A disk of negligible mass and radius 30 cm is constrained to rotate on a frictionless axis about its center. The disk remains in a vertical plane with its axis horizontal. On the disk are mounted masses of 21 grams at a distance of 22.2 cm from the center, 10 grams data distance of 12.9 cm from the center and 41 grams at a distance of 11.4 cm from the center. A force is applied at the rim of the disk by a mass of 4.071 grams attached to by a light string around the rim.
•As the mass descends 53 cm, with the disk originally at rest, by how much does the potential energy of the system change?
•What therefore will be the angular velocity attained by the disk and the velocity attained by the descending mass?

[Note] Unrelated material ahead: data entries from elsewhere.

(** * ASL validator (scripts/validate_asl.py): a shallow embedding

    The validator works on whatever [json.load] returns and leans on Python's
    dynamic operators ([in], [.get], subscripting, truthiness, iteration).
    The first module fixes the fragment of Python those operators need on
    parsed JSON values; the second embeds [ASLValidator] method by method;
    the last part states and proves the properties of the specification. *)

From Stdlib Require Import ZArith String Ascii List Bool Lia.
From Stdlib Require Import Floats.SpecFloat DecimalString Decimal.
From stdpp Require Import base list strings gmap sets sorting.

Set Warnings "-register-all,-clear-no-such-hyp".

Local Open Scope string_scope.
Local Open Scope list_scope.

(** ** Python values and operators *)

Module Py.

(** What [json.load] builds: [None], [bool], [int], [float], [str], [list]
    and [dict] (insertion ordered, string keys; the parser keeps one entry
    per key, and the lookups below take the first). A [str] is held as the
    string of its bytes. *)
Inductive json : Type :=
| JNull
| JBool (b : bool)
| JInt (z : Z)
| JFloat (f : spec_float)
| JStr (s : string)
| JArr (items : list json)
| JObj (fields : list (string * json)).

(** Outcome of running a piece of the validator: a value, a propagating
    Python exception ([TypeError], [AttributeError], [KeyError]: nothing below
    [load] catches any of them, so their kind is not recorded), or the
    exhaustion of the fuel that bounds the one [while] loop of the model. *)
Inductive result (A : Type) : Type :=
| Ok (a : A)
| Raise
| OutOfFuel.
Arguments Ok {A} a.
Arguments Raise {A}.
Arguments OutOfFuel {A}.

#[global] Instance result_ret : MRet result := @Ok.
#[global] Instance result_bind : MBind result := λ A B k r,
  match r with
  | Ok a => k a
  | Raise => Raise
  | OutOfFuel => OutOfFuel
  end.

#[global] Instance result_fmap : FMap result := λ A B f r,
  match r with
  | Ok a => Ok (f a)
  | Raise => Raise
  | OutOfFuel => OutOfFuel
  end.

(** A [for] loop threading an accumulator; stops at the first exception. *)
Fixpoint rfold {A B} (body : A -> B -> result A) (acc : A) (l : list B)
  : result A :=
  match l with
  | [] => Ok acc
  | x :: l' => acc' ← body acc x; rfold body acc' l'
  end.

(** *** Dictionaries *)

Fixpoint dict_lookup {V} (k : string) (d : list (string * V)) : option V :=
  match d with
  | [] => None
  | (k', v) :: d' => if String.eqb k k' then Some v else dict_lookup k d'
  end.

(** [k in d] for a dict [d] and a string [k]. *)
Definition dict_has {V} (k : string) (d : list (string * V)) : bool :=
  match dict_lookup k d with Some _ => true | None => false end.

(** [d.get(k, default)] for a dict [d]. *)
Definition dict_get (k : string) (default : json) (d : list (string * json))
  : json :=
  match dict_lookup k d with Some v => v | None => default end.

Definition dict_keys {V} (d : list (string * V)) : list string := map fst d.

(** *** Truthiness, hashing, equality *)

(** [bool(x)]: what [not x] and [if x] test. *)
Definition truthy (j : json) : bool :=
  match j with
  | JNull => false
  | JBool b => b
  | JInt z => negb (Z.eqb z 0)
  | JFloat (S754_zero _) => false
  | JFloat _ => true
  | JStr s => negb (String.eqb s "")
  | JArr l => match l with [] => false | _ => true end
  | JObj d => match d with [] => false | _ => true end
  end.

(** Lists and dicts are unhashable: looking one up in a dict or a set raises
    [TypeError]. *)
Definition hashable (j : json) : bool :=
  match j with
  | JArr _ | JObj _ => false
  | _ => true
  end.

Definition Z_of_bool (b : bool) : Z := if b then 1%Z else 0%Z.

(** A float equals an int when it denotes the same number. *)
Definition float_eq_int (f : spec_float) (z : Z) : bool :=
  match f with
  | S754_zero _ => Z.eqb z 0
  | S754_finite s m e =>
      let v := if s then Z.neg m else Z.pos m in
      if Z.leb 0 e then Z.eqb z (v * 2 ^ e) else Z.eqb (z * 2 ^ (- e)) v
  | _ => false
  end.

(** The parser hands out one shared object per [NaN], so the identity test
    that container comparisons make first succeeds on two of them. *)
Definition float_same_or_eq (f g : spec_float) : bool :=
  match f, g with
  | S754_nan, S754_nan => true
  | _, _ => SFeqb f g
  end.

(** [a is b or a == b], the comparison behind [x in some_list]. *)
Fixpoint py_eq (a b : json) {struct a} : bool :=
  match a, b with
  | JNull, JNull => true
  | JBool x, JBool y => Bool.eqb x y
  | JBool x, JInt z => Z.eqb (Z_of_bool x) z
  | JInt z, JBool x => Z.eqb z (Z_of_bool x)
  | JBool x, JFloat f => float_eq_int f (Z_of_bool x)
  | JFloat f, JBool x => float_eq_int f (Z_of_bool x)
  | JInt x, JInt y => Z.eqb x y
  | JInt z, JFloat f => float_eq_int f z
  | JFloat f, JInt z => float_eq_int f z
  | JFloat f, JFloat g => float_same_or_eq f g
  | JStr s, JStr t => String.eqb s t
  | JArr l1, JArr l2 =>
      (fix go (l1 l2 : list json) : bool :=
         match l1, l2 with
         | [], [] => true
         | x :: l1', y :: l2' => py_eq x y && go l1' l2'
         | _, _ => false
         end) l1 l2
  | JObj d1, JObj d2 =>
      Nat.eqb (length d1) (length d2) &&
      (fix go (d : list (string * json)) : bool :=
         match d with
         | [] => true
         | (k, v) :: d' =>
             match dict_lookup k d2 with
             | Some v' => py_eq v v'
             | None => false
             end && go d'
         end) d1
  | _, _ => false
  end.

(** *** Strings *)

Fixpoint is_substring (needle hay : string) : bool :=
  String.prefix needle hay ||
  match hay with
  | EmptyString => false
  | String _ hay' => is_substring needle hay'
  end.

(** Iterating a string yields its one-character strings. *)
Fixpoint chars (s : string) : list json :=
  match s with
  | EmptyString => []
  | String c s' => JStr (String c EmptyString) :: chars s'
  end.

(** *** The dynamic operators *)

(** [x in hay]. *)
Definition py_in (x hay : json) : result bool :=
  match hay with
  | JObj d =>
      if hashable x
      then Ok (match x with JStr k => dict_has k d | _ => false end)
      else Raise
  | JArr l => Ok (existsb (fun y => py_eq y x) l)
  | JStr h =>
      match x with
      | JStr s => Ok (is_substring s h)
      | _ => Raise
      end
  | _ => Raise
  end.

(** [obj[k]] for a string literal [k]: only a dict can be subscripted by a
    string ([TypeError] otherwise), and the key must be there ([KeyError]). *)
Definition py_getitem (obj : json) (k : string) : result json :=
  match obj with
  | JObj d =>
      match dict_lookup k d with
      | Some v => Ok v
      | None => Raise
      end
  | _ => Raise
  end.

(** [obj.get(k, default)]: only dicts have the method ([AttributeError]). *)
Definition py_get (obj : json) (k : string) (default : json) : result json :=
  match obj with
  | JObj d => Ok (dict_get k default d)
  | _ => Raise
  end.

(** [obj.items()]. *)
Definition py_items (obj : json) : result (list (string * json)) :=
  match obj with
  | JObj d => Ok d
  | _ => Raise
  end.

(** [for x in obj] / [enumerate(obj)]: lists give their elements, dicts their
    keys, strings their characters; nothing else is iterable. *)
Definition py_iter (obj : json) : result (list json) :=
  match obj with
  | JArr l => Ok l
  | JObj d => Ok (map JStr (dict_keys d))
  | JStr s => Ok (chars s)
  | _ => Raise
  end.

(** [x == "literal"]. *)
Definition eq_str (x : json) (s : string) : bool :=
  match x with
  | JStr t => String.eqb t s
  | _ => false
  end.

(** [isinstance(x, dict)]. *)
Definition is_dict (x : json) : bool :=
  match x with JObj _ => true | _ => false end.

(** [enumerate(l)]. *)
Definition enumerate {A} (l : list A) : list (nat * A) :=
  combine (seq 0 (length l)) l.

(** [x in s] for a set [s] of strings: [x] is hashed first. *)
Definition set_has (x : json) (s : gset string) : result bool :=
  if hashable x
  then Ok (match x with JStr k => bool_decide (k ∈ s) | _ => false end)
  else Raise.

(** [str(n)] for a non-negative count. *)
Definition str_of_nat (n : nat) : string :=
  NilEmpty.string_of_uint (Nat.to_uint n).

(** [sep.join(l)]. *)
Definition join (sep : string) (l : list string) : string :=
  String.concat sep l.

End Py.

Import Py.

(** ** The validator *)

(** What opening and parsing the file of a validator comes to: the parsed
    document, or one of the three exception classes [load] tells apart
    (the strings are the text of the exception). *)
Inductive load_outcome : Type :=
| Loaded (document : json)
| JSONDecodeError (e : string)
| FileNotFoundError
| OtherException (e : string).

(** The instance attributes of [ASLValidator]. *)
Record validator : Type := mkValidator {
  file_path : string;
  errors : list string;
  warnings : list string;
  info : list string;
  definition : json
}.

(** [self.errors.append(msg)] and its two siblings. *)
Definition add_error (msg : string) (self : validator) : validator :=
  mkValidator (file_path self) (errors self ++ [msg]) (warnings self)
              (info self) (definition self).

Definition add_warning (msg : string) (self : validator) : validator :=
  mkValidator (file_path self) (errors self) (warnings self ++ [msg])
              (info self) (definition self).

Definition add_info (msg : string) (self : validator) : validator :=
  mkValidator (file_path self) (errors self) (warnings self)
              (info self ++ [msg]) (definition self).

Definition set_definition (j : json) (self : validator) : validator :=
  mkValidator (file_path self) (errors self) (warnings self) (info self) j.

(** [ASLValidator.__init__]. *)
Definition init (path : string) : validator :=
  mkValidator path [] [] [] (JObj []).

Definition VALID_STATE_TYPES : gset string :=
  list_to_set ["Task"; "Pass"; "Choice"; "Wait"; "Succeed"; "Fail";
               "Parallel"; "Map"].

Definition TERMINAL_STATE_TYPES : gset string :=
  list_to_set ["Succeed"; "Fail"].

Definition NO_TRANSITION_TYPES : gset string :=
  list_to_set ["Choice"; "Succeed"; "Fail"].

Section Validator.

(** Three library behaviours the validator is parametric in: the text
    [str()] gives for a value that is not a string (inside an f-string),
    the text [json.dumps] gives for a document, and the order in which a
    [set] of strings is iterated (CPython fixes none). *)
Variable py_repr : json -> string.
Variable json_dumps : json -> string.
Variable set_iter : gset string -> list string.

(** The file system and parser: what loading each path comes to. *)
Variable read_json : string -> load_outcome.

(** [f"{x}"]. *)
Definition fmt (x : json) : string :=
  match x with
  | JStr s => s
  | _ => py_repr x
  end.

(** *** load *)

Definition load (self : validator) : bool * validator :=
  match read_json (file_path self) with
  | Loaded j => (true, set_definition j self)
  | JSONDecodeError e => (false, add_error ("Invalid JSON syntax: " +:+ e) self)
  | FileNotFoundError =>
      (false, add_error ("File not found: " +:+ file_path self) self)
  | OtherException e => (false, add_error ("Error reading file: " +:+ e) self)
  end.

(** *** _validate_required_fields *)

Definition _validate_required_fields (self : validator) : result validator :=
  has_start ← py_in (JStr "StartAt") (definition self);
  let self :=
    if negb has_start
    then add_error "Missing required field: 'StartAt'" self
    else self in
  has_states ← py_in (JStr "States") (definition self);
  if negb has_states
  then Ok (add_error "Missing required field: 'States'" self)
  else
    states ← py_getitem (definition self) "States";
    match states with
    | JObj [] => Ok (add_error "'States' cannot be empty" self)
    | JObj _ => Ok self
    | _ => Ok (add_error "'States' must be an object" self)
    end.

(** *** _validate_start_at *)

Definition _validate_start_at (self : validator) : result validator :=
  has_start ← py_in (JStr "StartAt") (definition self);
  skip ← (if negb has_start then Ok true
          else negb <$> py_in (JStr "States") (definition self));
  if skip : bool then Ok self
  else
    start_at ← py_getitem (definition self) "StartAt";
    states ← py_get (definition self) "States" (JObj []);
    found ← py_in start_at states;
    if negb found
    then Ok (add_error ("'StartAt' references non-existent state: '"
                        +:+ fmt start_at +:+ "'") self)
    else Ok self.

2007-03-07 02:16:32 · 2 answers · asked by Astalav 1 in Science & Mathematics ➔ Physics
♠ work done by mass m=4.071g is E=0.004071*g*0.53, where g=9.8m/s^2; thus E=0.021145 Joules; and this is “how much does the potential energy of the system change”;
♣ now according to energy conserv law this change has flown into kin energy of the system E=0.5*(J1+J2+J3)*w^2 +0.5*m*v^2, where
J1=21*22.2^2·10-7, J2=10*12.9^2·10-7, J3=41*11.4^2·10-7 are inertia moments of mounted masses, w is angular speed of disk, while v=w*0.30 is linear speed of mass m;
♦ thus 0.021145=0.5*(21*22.2^2 +10*12.9^2 +41*11.4^2 +0.004071*0.3^2) *10-7 *w^2, hence w=4.938 rad/s; and v=w*0.30 =1.481m/s;
it’s in my personality to muddle this or that; so pull your hands out of pockets, check me and click me if I’m wrong so we could work it out 2gether.
2007-03-07 03:44:55 · answer #1 · answered by Anonymous · 0⤊ 0⤋
as fast as fast can be
2007-03-07 10:19:41 · answer #2 · answered by brandon 5 · 0⤊ 0⤋